Creation, Hal Penting Dalam Bisnis

Jum'at | 19 Januari 2018


Creation, Hal Penting Dalam Bisnis

Goenardjoadi Goenawan | Bisnis.com

Bisnis.com, JAKARTA - Pada 1996 saya berangkat ke Hamburg, Jerman mengikuti training product level manager seluruh dunia. Saat itu dua puluh tahun lalu Eropa sangat megah dibandingkan Indonesia. Saat itu, presiden direktur saya bertanya, apakah hal terpenting dalam bisnis?

#Creation,  menciptakan hal baru.

Kebanyakan orang itu memiliki usaha tetapi belum tentu bisa melakukan creation,  menciptakan sesuatu yang baru. Misalnya begini, saya ketemu developer sebuah real estate di Kupang. 

Hmmmm Kupang? Jauh sekali. Kalau mau ke sana melompati Pulau Bali,  Pulau Mataram,  Pulau Sumba,  Sumbawa ya ampuun dekat Timor Timur,  nah itu Kupang. 

Real estate dibangun, rumahnya dijual harganya Rp1 miliar diskon 50% sampai sekarang belum laku.

Itu ibarat membeli rumah belum ada pengantinnya.  Begitu belakangan ketemu pengantin calon istri,  ealah pengantinnya enggak suka.  Alhasil harus beli lagi di lokasi lain.

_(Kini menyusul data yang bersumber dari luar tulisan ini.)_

(* ===== verification/Validator.v ===== *)
(** * Validation of function bodies

    Models the code part of psizam/detail/parser.hpp: the operand type tracker,
    the local types, the control stack and [parse_function_body_code_impl] with
    its cases, but for the vector and atomic ones, which validate a body while
    the bitcode writer emits it; [ParseVec] has the vector and atomic cases, and
    [ParseBody] the switch and the loop.  The configuration is [default_options]: no
    limit on the bytes of locals or stack.  Vectors used as stacks are listed from
    the back. *)
From Stdlib Require Import ZArith Lia Bool String.
From stdpp Require Import base list numbers decidable option.
From S2P Require Import Prelude Leb128 Types InitExpr ConstExpr ParseInit Writer.
Import GuardedPtr Leb Opcode GasInjector BitcodeWriter.

(** [Options], through the [get_] functions that default what it leaves out. *)
Record Options := {
  enable_simd : bool; enable_bulk_memory : bool; enable_sign_ext : bool;
  enable_nontrapping_fptoint : bool; enable_exception_handling : bool;
  max_nested_structures : Z; max_br_table_elements : Z; max_memory_offset : Z;
  max_code_bytes : Z; max_local_sets : Z;
  max_section_elements : Z; max_type_section_elements : Z; max_import_section_elements : Z;
  max_function_section_elements : Z; max_global_section_elements : Z; max_export_section_elements : Z;
  max_element_section_elements : Z; max_data_section_elements : Z; max_memory_section_elements : Z;
  max_table_elements : Z; max_element_segment_elements : Z; max_data_segment_bytes : Z;
  max_linear_memory_init : Z; max_symbol_bytes : Z; opt_max_pages : Z;
  max_mutable_global_bytes : option Z; parse_custom_section_name : bool }.
Definition default_options : Options := {|
  enable_simd := true; enable_bulk_memory := true; enable_sign_ext := true;
  enable_nontrapping_fptoint := true; enable_exception_handling := true;
  max_nested_structures := UINT32_MAX; max_br_table_elements := UINT32_MAX; max_memory_offset := UINT32_MAX;
  max_code_bytes := UINT32_MAX; max_local_sets := UINT32_MAX;
  max_section_elements := UINT32_MAX; max_type_section_elements := UINT32_MAX; max_import_section_elements := UINT32_MAX;
  max_function_section_elements := UINT32_MAX; max_global_section_elements := UINT32_MAX; max_export_section_elements := UINT32_MAX;
  max_element_section_elements := UINT32_MAX; max_data_section_elements := UINT32_MAX; max_memory_section_elements := 16;
  max_table_elements := UINT32_MAX; max_element_segment_elements := UINT32_MAX; max_data_segment_bytes := UINT32_MAX;
  max_linear_memory_init := 2 ^ 64 - 1; max_symbol_bytes := UINT32_MAX; opt_max_pages := UINT32_MAX;
  max_mutable_global_bytes := None; parse_custom_section_name := false |}.

Definition parse_check {S} (b : bool) (msg : string) : M S unit := psizam_assert b wasm_parse_exception msg.

(** ** [operand_stack_type_tracker] *)
Module Tracker.

Definition any_type : Z := 0x82.
Definition unreachable_tag : Z := 0x80.
Definition scope_tag : Z := 0x81.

Jadi, riwayat membangun real estate itu ternyata pengantinnya dulu ada.  Ketika Bumi Serpong Damai diubah jadi BSD city harganya naik dari Rp1,5 juta per meter sekarang Rp15-Rp20 juta per meter.

Pertama yang dilakukan adalah menjalin ikatan dengan Swiss German University, Giant,  Mc Donald juga mengajak sekolah MBA pertama di Indonesia yaitu Prasetya Mulya.

Di daerah Karawaci, dulunya asal dibayangkan saja,  itu dulu sebelah kiri Lippo Karawaci,  seberang kanan daerah antah berantah.  Sekarang ramai karena real estatenya Palem Semi, ada Giant buka disana,  langsung ramai jadi pusat perbelanjaan.  Jadi pengantinnya dicari dulu.

Anda pikir, developer itu cari lahan pertama carinya bagaimana?  Teman saya supply lahan ke developer ada yang dekat stasiun Bojong Gede,  dekat stasiun Cisauk,  semua tanah antahberantah yang ada stasiun.

Ada teman saya developer di dekat Duta Garden ingin dibangun 50 ruko,  satu pun belum laku.  Dia bersedia mengundang Hero Supermarket diberi sewa 2.000 meter setara 20 ruko hampir gratis.  Daripada tidak bisa jual satu pun,  lebih baik dijual sisanya 30 ruko.

Saat saya menjadi vice president director Lotteria Indonesia ketemu land lord pemilik lahan di Pluit diajak keliling-keliling

"Ini punya saya,  itu milik saya,  itu saya punya,  nah yang sana milik saya, itu hotel saya, persis iklan Toyota Fortuner  mana yang mau dipilih,  saya mau buka kerja sama  Lotteria".

Citra Garden dulunya itu sepi,  gelap dan tertutup,  mereka menunjuk anchor tenant manager dan seketika diubah menjadi pusat Starbucks,  Pizza Hut,  Mc Donald di setiap pojokan dibangun Anchor tenant. Sekarang lihat Starbucks di sana seperti di Los Angeles.